Imagens surgiram nas redes sociais da piloto anônima balançando de orelha a orelha, apesar de ter sido baleada do céu momentos antes de um incidente de fogo amigo.
‘Você precisa de alguma coisa para ajudar?’, Ouve-se o homem que está gravando perguntando enquanto o piloto se aproxima dele.
‘Não tem problema, você está seguro, você está seguro. Está tudo bem? Obrigado por nos ajudar’, continuou o homem.
O piloto foi um dos três jatos norte-americanos que foram abatidos acidentalmente no país do Oriente Médio na segunda-feira.
Anteriormente, surgiram imagens do avião de US$ 90 milhões saindo de controle ao cair no chão.
O CENTCOM dos EUA disse que seis tripulantes foram ejetados com segurança e foram resgatados, evacuados e transferidos para um hospital para avaliação médica.
O Ministério da Defesa do Kuwait disse que estava coordenando com os EUA as “circunstâncias do incidente” e que iria investigar.
A piloto não identificada estremeceu de orelha a orelha, apesar de ter sido atingida no céu momentos antes por fogo amigo
O piloto estava a bordo de um dos três jatos norte-americanos, vistos em uma foto divulgada em junho passado que lançou um sinalizador, que foram abatidos acidentalmente no país do Oriente Médio na segunda-feira.
Um porta-voz do Ministério da Defesa do Kuwait disse: “Vários aviões de guerra dos EUA caíram esta manhã. Confirme se todos os membros da tripulação estão vivos.
“As autoridades lançaram imediatamente uma operação de busca e salvamento, evacuando a tripulação e levando-a ao hospital para avaliação médica e tratamento. A condição deles é estável.
O outro piloto também foi visto andando no chão no vídeo depois de também ter sido ejetado com sucesso.
O Pentágono disse na manhã de segunda-feira que o número de mortos entre militares americanos aumentou para quatro.
Apenas um dia antes, a administração confirmou que três soldados norte-americanos tinham sido mortos em confrontos com as forças iranianas.
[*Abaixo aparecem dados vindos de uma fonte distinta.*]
Lemma parsePubkey_hex_witness :
  let input :=
    "  82341F882B6EABCD2BA7F1EF90AAD961CF074AF15B9EF44A09F9D2A8FBFBE6A2 "%string
  in
  Pubkey.isHex64 (JSString.trim input) = true
  /\ Pubkey.parsePubkey (fun _ => None) input
     = Pubkey.Returns
         "82341f882b6eabcd2ba7f1ef90aad961cf074af15b9ef44a09f9d2a8fbfbe6a2".
Proof.
  intros input.
  assert (H : Pubkey.isHex64 (JSString.trim input) = true) by reflexivity.
  split; [exact H|].
  exact (proj1 (parsePubkey_hex (fun _ => None) input H)).
Defined.

(** X17: an input that starts, once trimmed, with [npub1] is never
    accepted as hexadecimal: the key is the data of the decoded entity when
    its type is [npub], the call throws 'Invalid npub format' when
    [nip19.decode] throws, and it throws the other message when the entity
    has another type. *)
Theorem parsePubkey_npub (nip19_decode : string -> option (string * string))
        (input : string) :
  JSString.startsWith (JSString.trim input) "npub1" = true ->
  Pubkey.parsePubkey nip19_decode input
  = match nip19_decode (JSString.trim input) with
    | Some (type, data) =>
        if String.eqb type "npub" then Pubkey.Returns data
        else Pubkey.Throws
               "Invalid pubkey format. Use npub1... or 64 character hex."
    | None => Pubkey.Throws "Invalid npub format"
    end.
Proof.
  intros Hnpub; unfold Pubkey.parsePubkey; cbv zeta; rewrite Hnpub.
  destruct (Pubkey.isHex64 (JSString.trim input)) eqn:Hhex; [|reflexivity].
  rewrite (hex_not_npub _ Hhex) in Hnpub; discriminate.
Qed.

Lemma parsePubkey_npub_witness :
  JSString.startsWith (JSString.trim " npub1abc") "npub1" = true
  /\ Pubkey.parsePubkey (fun _ => Some ("nsec", "00")%string) " npub1abc"
     = Pubkey.Throws
         "Invalid pubkey format. Use npub1... or 64 character hex.".
Proof.
  assert (H : JSString.startsWith (JSString.trim " npub1abc") "npub1" = true)
    by reflexivity.
  split; [exact H|].
  exact (parsePubkey_npub (fun _ => Some ("nsec", "00")%string)
           " npub1abc" H).
Defined.

(** ** [app.js]: the events delivered *)

Lemma deliver_fold (ds : list App.Delivered) (current : App.CurrentEvents) :
  fold_left App.deliver ds current
  = {| App.devFeeEvents :=
         App.devFeeEvents current
         ++ map App.event
              (filter (fun d => App.kind d =? App.DEV_FEE_EVENT_KIND) ds);
       App.orderEvents :=
         App.orderEvents current
         ++ map App.event
              (filter (fun d => negb (App.kind d =? App.DEV_FEE_EVENT_KIND))
                      ds) |}.
Proof.
  revert current; induction ds as [|d ds IH]; intros current.
  - destruct current; simpl; now rewrite !app_nil_r.
  - cbn [fold_left filter]; rewrite IH.
    unfold App.deliver, App.onEvent, App.eventType.
    destruct (App.kind d =? App.DEV_FEE_EVENT_KIND);
      cbn [String.eqb Ascii.eqb Bool.eqb negb App.devFeeEvents
           App.orderEvents map];
      now rewrite <- !app_assoc.
Qed.

(** X18: after any sequence of deliveries into the empty collections,
    the dev fee collection holds, in order of arrival, the events of kind
    8383 and the order collection every other event, whatever its kind, with
    nothing dropped and no duplicate removed; [updateMetrics] computes a
    report as soon as one event has arrived, and its two counts add up to
    the number of deliveries. *)
Theorem deliveries_partition (w : JS.World) (ds : list App.Delivered) :
  let current := fold_left App.deliver ds App.noEvents in
  App.devFeeEvents current
  = map App.event (filter (fun d => App.kind d =? 8383) ds)
  /\ App.orderEvents current
     = map App.event (filter (fun d => negb (App.kind d =? 8383)) ds)
  /\ (ds = [] -> App.updateMetrics w current = None)
  /\ (ds <> [] ->
      exists r, App.updateMetrics w current = Some r
                /\ devFeeCount r + totalOrderEvents r = JS.length ds).
Proof.
  cbv zeta; rewrite deliver_fold; cbn [App.noEvents App.devFeeEvents
    App.orderEvents app]; fold App.DEV_FEE_EVENT_KIND.
  split; [reflexivity|]. split; [reflexivity|].
  split; [intros ->; reflexivity|].
  intros Hne; unfold App.updateMetrics; cbn [App.devFeeEvents App.orderEvents].
  set (dev := map App.event
                  (filter (fun d => App.kind d =? App.DEV_FEE_EVENT_KIND) ds)).
  set (orders :=
         map App.event
             (filter (fun d => negb (App.kind d =? App.DEV_FEE_EVENT_KIND))
                     ds)).
  assert (Hlen : JS.length dev + JS.length orders = JS.length ds).
  { unfold dev, orders, JS.length; rewrite !length_map.
    clear; induction ds as [|d ds IH]; [reflexivity|].
    cbn [filter]; destruct (App.kind d =? App.DEV_FEE_EVENT_KIND);
      cbn [negb List.length]; lia. }
  assert (Hsome : (JS.length dev =? 0) && (JS.length orders =? 0) = false).
  { destruct (Z.eqb_spec (JS.length dev) 0) as [H0|]; [|reflexivity].
    destruct (Z.eqb_spec (JS.length orders) 0) as [H1|]; [|reflexivity].
    exfalso; apply Hne, length_zero_iff; lia. }
  rewrite Hsome; eexists; split; [reflexivity|].
  unfold computeMetrics, computeMetricsAt.
  destruct (longevity _ _ _); cbn [devFeeCount totalOrderEvents]; exact Hlen.
Qed.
O aumento do número de mortos ocorre no momento em que Trump disse em entrevista exclusiva por telefone ao Daily Mail no domingo que a guerra com o Irã poderia se arrastar pelas próximas quatro semanas.
“É sempre um processo de quatro semanas. Pensámos que seriam quatro semanas ou mais. Sempre foi um processo de quatro semanas – por mais poderoso que seja, por maior que seja o país, vai demorar quatro semanas ou menos”, disse Trump.
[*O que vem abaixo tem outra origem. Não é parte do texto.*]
(** * Call-centre transcript analyser: lexicon scoring, protocol checks and
      the interactive resolver of undefined words

    A shallow embedding of [analysis.py] and [interactive.py], followed by the
    properties of the scorer, the protocol classifier, the undefined-word
    finder, the candidate ranking, the resolver loop and the lexicon save.

    Conventions of the embedding.
    - A Python [str] is a list of Unicode code points ([list N]); a literal
      is written [utf8 "..."] and decoded from the UTF-8 bytes of this file.
    - A Python [dict] is an insertion-ordered association list: [list(d)]
      enumerates the keys in insertion order and the resolver depends on
      that order when it numbers the candidates.
    - The Unicode tables behind [str.lower], [unicodedata.normalize],
      [unicodedata.category], the regex class [\w], [str.isdigit] and [int]
      are an interface ([Unicode]); every theorem holds for any tables, and
      [latin1] gives them for U+0000..U+00FF so that examples evaluate.
    - [print] calls are not modelled; the branch taken by one pass of the
      resolver loop is returned as an [outcome]. *)

From Stdlib Require Import ZArith NArith Ascii String Lia.
From stdpp Require Import base tactics option list numbers countable gmap sorting.

Abbreviation char := N (only parsing).
Abbreviation str := (list N) (only parsing).

(** ** Python strings *)

Module PyStr.

(** Decoding of the UTF-8 bytes of a literal of this file into code points:
    [acc] holds the bits read so far, [more] the continuation bytes due. *)
Fixpoint utf8_go (acc : N) (more : nat) (bs : list N) : str :=
  match bs with
  | [] => []
  | b :: t =>
    match more with
    | O =>
      if (b <? 128)%N then b :: utf8_go 0%N 0 t
      else if (b <? 224)%N then utf8_go (b - 192)%N 1 t
      else if (b <? 240)%N then utf8_go (b - 224)%N 2 t
      else utf8_go (b - 240)%N 3 t
    | S O => (acc * 64 + (b - 128))%N :: utf8_go 0%N 0 t
    | S m => utf8_go (acc * 64 + (b - 128))%N m t
    end
  end.

Definition utf8 (s : string) : str :=
  utf8_go 0%N 0 (map N_of_ascii (list_ascii_of_string s)).

(** [str.isspace] of one character: the code points CPython treats as
    whitespace. *)
Definition isspace (c : char) : bool :=
  ((9 <=? c) && (c <=? 13) || (28 <=? c) && (c <=? 32)
   || (c =? 133) || (c =? 160) || (c =? 5760)
   || (8192 <=? c) && (c <=? 8202)
   || (c =? 8232) || (c =? 8233) || (c =? 8239) || (c =? 8287)
   || (c =? 12288))%N.

Fixpoint lstrip (s : str) : str :=
  match s with
  | c :: t => if isspace c then lstrip t else s
  | [] => []
  end.

Definition rstrip (s : str) : str := reverse (lstrip (reverse s)).

(** [s.strip()] *)
Definition strip (s : str) : str := rstrip (lstrip s).

(** The line boundaries of [str.splitlines], CR LF apart: LF, VT, FF, CR,
    FS, GS, RS, NEL, LS, PS. *)
Definition is_linebreak (c : char) : bool :=
  ((10 <=? c) && (c <=? 13) || (28 <=? c) && (c <=? 30)
   || (c =? 133) || (c =? 8232) || (c =? 8233))%N.

(** [s.splitlines()]: [cur] is the current line, reversed.  A last line
    without terminator is kept only when it is not empty. *)
Fixpoint splitlines_go (cur : str) (s : str) : list str :=
  match s with
  | [] => match cur with [] => [] | _ => [reverse cur] end
  | c :: t =>
    if is_linebreak c then
      match c, t with
      | 13%N, 10%N :: t' => reverse cur :: splitlines_go [] t'
      | _, _ => reverse cur :: splitlines_go [] t
      end
    else splitlines_go (c :: cur) t
  end.

Definition splitlines (s : str) : list str := splitlines_go [] s.

(** [old] is a prefix of [s]. *)
Fixpoint startswith (s old : str) : bool :=
  match old, s with
  | [], _ => true
  | _ :: _, [] => false
  | a :: old', c :: s' => if decide (a = c) then startswith s' old' else false
  end.

(** [s.replace(old, new)] for a non-empty [old]: leftmost occurrences, not
    overlapping, left to right.  [skip] counts the characters of a replaced
    occurrence still to drop. *)
Fixpoint replace_go (old new : str) (skip : nat) (s : str) : str :=
  match s with
  | [] => []
  | c :: t =>
    match skip with
    | S k => replace_go old new k t
    | O =>
      if startswith s old then new ++ replace_go old new (length old - 1) t
      else c :: replace_go old new 0 t
    end
  end.

(** [s.replace(old, new)]; with an empty [old] Python inserts [new] before
    every character and at the end. *)
Definition replace (s old new : str) : str :=
  match old with
  | [] => new ++ flat_map (λ c, c :: new) s
  | _ :: _ => replace_go old new 0 s
  end.

(** Comparison of two strings, [a <= b], by code points. *)
Fixpoint str_leb (a b : str) : bool :=
  match a, b with
  | [], _ => true
  | _ :: _, [] => false
  | x :: a', y :: b' =>
    if (x <? y)%N then true
    else if (x =? y)%N then str_leb a' b' else false
  end.

Definition str_lt (a b : str) : Prop := str_leb a b = true ∧ a ≠ b.

End PyStr.

Export PyStr.

(** ** The Unicode tables the program reads through the standard library *)

Class Unicode := {
  (** [str.lower] *)
  str_lower : str → str;
  (** [unicodedata.normalize('NFD', _)] *)
  normalize_NFD : str → str;
  (** [unicodedata.category(ch) == 'Mn'] *)
  category_Mn : char → bool;
  (** [ch.isalnum()], which with ['_'] makes the class [\w] of [re] *)
  char_isalnum : char → bool;
  (** [ch.isdigit()] *)
  char_isdigit : char → bool;
  (** the value of a decimal digit, as [int] reads it *)
  char_decimal : char → option Z
}.

(** ** Sorting as [list.sort] and [sorted] do it: stable *)

Section sort.
Context {A : Type} (leb : A → A → bool).

(** [x] goes before the first element it is not greater than, so before
    every equal element that followed it in the input. *)
Fixpoint insert_sorted (x : A) (l : list A) : list A :=
  match l with
  | [] => [x]
  | y :: t => if leb x y then x :: l else y :: insert_sorted x t
  end.

Definition py_sort (l : list A) : list A := foldr insert_sorted [] l.
End sort.

(** ** Python dictionaries *)

Section dict.
Context {V : Type}.
Implicit Types d : list (str * V).

(** [d.get(k)], and [d[k]] where the key is known to be there *)
Fixpoint dict_get d (k : str) : option V :=
  match d with
  | [] => None
  | (k', v) :: d' => if decide (k' = k) then Some v else dict_get d' k
  end.

(** [k in d] *)
Definition dict_in (k : str) d : bool :=
  match dict_get d k with Some _ => true | None => false end.

(** [d[k] = v]: an existing key keeps its place *)
Fixpoint dict_set d (k : str) (v : V) : list (str * V) :=
  match d with
  | [] => [(k, v)]
  | (k', v') :: d' =>
    if decide (k' = k) then (k', v) :: d' else (k', v') :: dict_set d' k v
  end.

(** [list(d)] *)
Definition dict_keys d : list str := d.*1.
End dict.

Abbreviation dict := (list (list N * Z)) (only parsing).

(** ** The regular expressions of the protocol patterns ([re]) *)

Module Re.

(** The fragment of the syntax the four pattern lists use. *)
Inductive regex :=
  | RChar (c : char)            (* a literal character *)
  | RSet (cs : list char)       (* [...] *)
  | RWordB                      (* \b *)
  | REmpty
  | RSeq (r1 r2 : regex)
  | RAlt (r1 r2 : regex)        (* r1|r2 *)
  | ROpt (r : regex).           (* r? , greedy *)

Definition is_special (c : char) : bool :=
  bool_decide (c ∈ utf8 "\()[]?*+.^${}|").

(** The characters of a set, up to the closing bracket. *)
Fixpoint parse_set (p : str) : option (list char * str) :=
  match p with
  | [] => None
  | c :: rest =>
    if decide (c = 93%N) then Some ([], rest)
    else if decide (c = 92%N ∨ c = 45%N ∨ c = 94%N ∨ c = 91%N) then None
    else '(cs, rest') ← parse_set rest; Some (c :: cs, rest')
  end.

(** [re.compile]: alternatives, sequences of atoms with an optional [?],
    atoms.  The fuel bounds the nesting and the length. *)
Fixpoint parse_alt (fuel : nat) (p : str) : option (regex * str) :=
  match fuel with
  | O => None
  | S f =>
    '(r1, rest) ← parse_seq f p;
    match rest with
    | 124%N :: rest' => '(r2, rest'') ← parse_alt f rest'; Some (RAlt r1 r2, rest'')
    | _ => Some (r1, rest)
    end
  end
with parse_seq (fuel : nat) (p : str) : option (regex * str) :=
  match fuel with
  | O => None
  | S f =>
    match p with
    | [] => Some (REmpty, [])
    | c :: _ =>
      if decide (c = 124%N ∨ c = 41%N) then Some (REmpty, p)
      else
        '(a, rest) ← parse_atom f p;
        let '(a', rest') :=
          match rest with
          | 63%N :: r => (ROpt a, r)
          | _ => (a, rest)
          end in
        '(r, rest'') ← parse_seq f rest';
        Some (RSeq a' r, rest'')
    end
  end
with parse_atom (fuel : nat) (p : str) : option (regex * str) :=
  match fuel with
  | O => None
  | S f =>
    match p with
    | 92%N :: 98%N :: rest => Some (RWordB, rest)
    | 91%N :: rest => '(cs, rest') ← parse_set rest; Some (RSet cs, rest')
    | 40%N :: 63%N :: 58%N :: rest =>
      '(r, rest') ← parse_alt f rest;
      match rest' with
      | 41%N :: rest'' => Some (r, rest'')
      | _ => None
      end
    | c :: rest => if is_special c then None else Some (RChar c, rest)
    | [] => None
    end
  end.

Definition compile (p : str) : option regex :=
  '(r, rest) ← parse_alt (S (S (length p + length p))) p;
  match rest with [] => Some r | _ => None end.

Section matching.
Context `{Unicode}.

(** [\w] *)
Definition is_word (c : char) : bool := char_isalnum c || bool_decide (c = 95%N).

Definition word_at (s : str) (i : nat) : bool :=
  match s !! i with Some c => is_word c | None => false end.

(** [\b] at position [i]: exactly one side is a word character. *)
Definition boundary (s : str) (i : nat) : bool :=
  xorb (match i with O => false | S j => word_at s j end) (word_at s i).

(** The positions where a match of [r] that starts at [i] can end, in the
    order the backtracking matcher tries them. *)
Fixpoint ends (r : regex) (s : str) (i : nat) : list nat :=
  match r with
  | RChar c => match s !! i with
               | Some c' => if decide (c' = c) then [S i] else []
               | None => []
               end
  | RSet cs => match s !! i with
               | Some c' => if decide (c' ∈ cs) then [S i] else []
               | None => []
               end
  | RWordB => if boundary s i then [i] else []
  | REmpty => [i]
  | RSeq r1 r2 => flat_map (ends r2 s) (ends r1 s i)
  | RAlt r1 r2 => ends r1 s i ++ ends r2 s i
  | ROpt r' => ends r' s i ++ [i]
  end.

(** The leftmost match at or after [pos]: the span [(start, stop)].
    [n] counts the start positions left to try. *)
Fixpoint search_from (r : regex) (s : str) (n : nat) (pos : nat) : option (nat * nat) :=
  match ends r s pos with
  | e :: _ => Some (pos, e)
  | [] => match n with
          | O => None
          | S n' => search_from r s n' (S pos)
          end
  end.

(** [bool(re.search(p, s))]; a pattern that does not compile matches
    nothing here (all the program's patterns compile, see
    [patterns_compile]). *)
Definition search (p : str) (s : str) : bool :=
  match compile p with
  | Some r => bool_decide (is_Some (search_from r s (length s) 0))
  | None => false
  end.

(** [[m.group() for m in re.finditer(p, s)]] from [pos] on; after a match
    the scan resumes where the match ended. *)
Fixpoint finditer_go (fuel : nat) (r : regex) (s : str) (pos : nat) : list str :=
  match fuel with
  | O => []
  | S f =>
    match search_from r s (length s - pos) pos with
    | Some (b, e) =>
      take (e - b) (drop b s) :: finditer_go f r s (if decide (e = b) then S e else e)
    | None => []
    end
  end.

Definition finditer (p : str) (s : str) : list str :=
  match compile p with
  | Some r => finditer_go (S (length s)) r s 0
  | None => []
  end.
End matching.

End Re.

(** ** [analysis.py] *)

Module Analysis.

(** [SALUDOS]: greetings, tried on the first line *)
Definition SALUDOS : list str := utf8 <$> [
  "\bhola\b";
  "\bbuen[oa]s?\b";
  "\bbuenos dias\b";
  "\bbuenas tardes\b";
  "\bbuenas noches\b";
  "\bfeliz dia\b";
  "\bfeliz jornada\b";
  "\bestimad[ao]s?\b";
  "\bsaludos cordiales\b";
  "\bbienvenid[oa]s?\b";
  "\bgracias por llamar\b";
  "\bgracias por contactar\b";
  "\bgracias por comunicarse\b";
  "\bgracias por elegirnos\b";
  "\bgracias por su preferencia\b";
  "\bles saluda\b";
  "\besta es la linea de\b";
  "\blínea de atencion\b";
  "\bes un placer atenderle\b";
  "\bmucho gusto en atenderle\b";
  "\ben que puedo ayudarle\b";
  "\bcomo puedo ayudarle\b";
  "\ben que le podemos ayudar\b";
  "\b¿?en que puedo asistirle\b";
  "\b¿?en que le puedo servir\b";
  "\bque tal\b";
  "\bqué tal\b";
  "\bholas\b"
]%string.

(** [ID_PATTERNS]: requests for identification, tried on the whole text *)
Definition ID_PATTERNS : list str := utf8 <$> [
  "\bnumero de documento\b";
  "\bnumero de cedula\b";
  "\bdni\b";
  "\bci\b";
  "\bdocumento de identidad\b";
  "\bnumero de cuenta\b";
  "\bnumero de cliente\b";
  "\bcodigo de cliente\b";
  "\breferencia de cliente\b";
  "\bcodigo de usuario\b";
  "\bnumero de orden\b";
  "\bnombre completo\b";
  "\bnombre y apellido\b";
  "\bapellido\b";
  "\bfecha de nacimiento\b";
  "\bnumero de telefono\b";
  "\btelefono celular\b";
  "\bwhatsapp\b";
  "\bcorreo electr[oó]nico\b";
  "\bdireccion\b";
  "\bpuede (?:darme|facilitarme|proporcionarme) su (?:numero de )?(?:documento|cedula|dni|ci|numero de cliente)\b";
  "\bpodria (?:darme|facilitarme|proporcionarme) su (?:numero de )?(?:documento|cedula|dni|ci|numero de cliente)\b";
  "\bconfirmar su (?:numero de )?(?:documento|cedula|dni|ci)\b";
  "\bpara verificar su identidad\b";
  "\bpara confirmar su cuenta\b"
]%string.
Numa conferência de imprensa na segunda-feira, Trump disse que os EUA têm a “capacidade de ir muito mais longe” do que o cronograma do projeto.
Outro vídeo na segunda-feira mostrou um pára-quedas caindo do céu a cerca de 30 quilômetros da Base Aérea Ali Al Salem dos EUA.
Na segunda-feira, a fumaça de dois ataques simultâneos em Teerã, Irã, subiu
A região mergulhou no caos no fim de semana depois que os Estados Unidos e Israel atingiram o Irã com mísseis que mataram seu líder supremo, o aiatolá Ali Khamenei, no sábado.
Teerão e os seus aliados reagiram contra Israel, os estados vizinhos do Golfo e alvos-chave para a produção mundial de petróleo e gás natural.
A intensidade do ataque e a falta de qualquer plano de saída aparente prepararam o terreno para um conflito prolongado com consequências de longo alcance.
Pelo menos 555 pessoas foram mortas no Irão até agora, disse a Sociedade do Crescente Vermelho Iraniano, e mais de 130 cidades em todo o país foram atingidas.
Em Israel, 11 pessoas foram mortas e 31 no Líbano, segundo as autoridades.
O presidente iraniano, Massoud Pezeshkian, classificou o assassinato do Líder Supremo como uma “declaração de guerra contra os muçulmanos”.
O país levantou a chamada “bandeira vermelha de retaliação” e prometeu atingir os EUA e Israel com uma força nunca antes experimentada.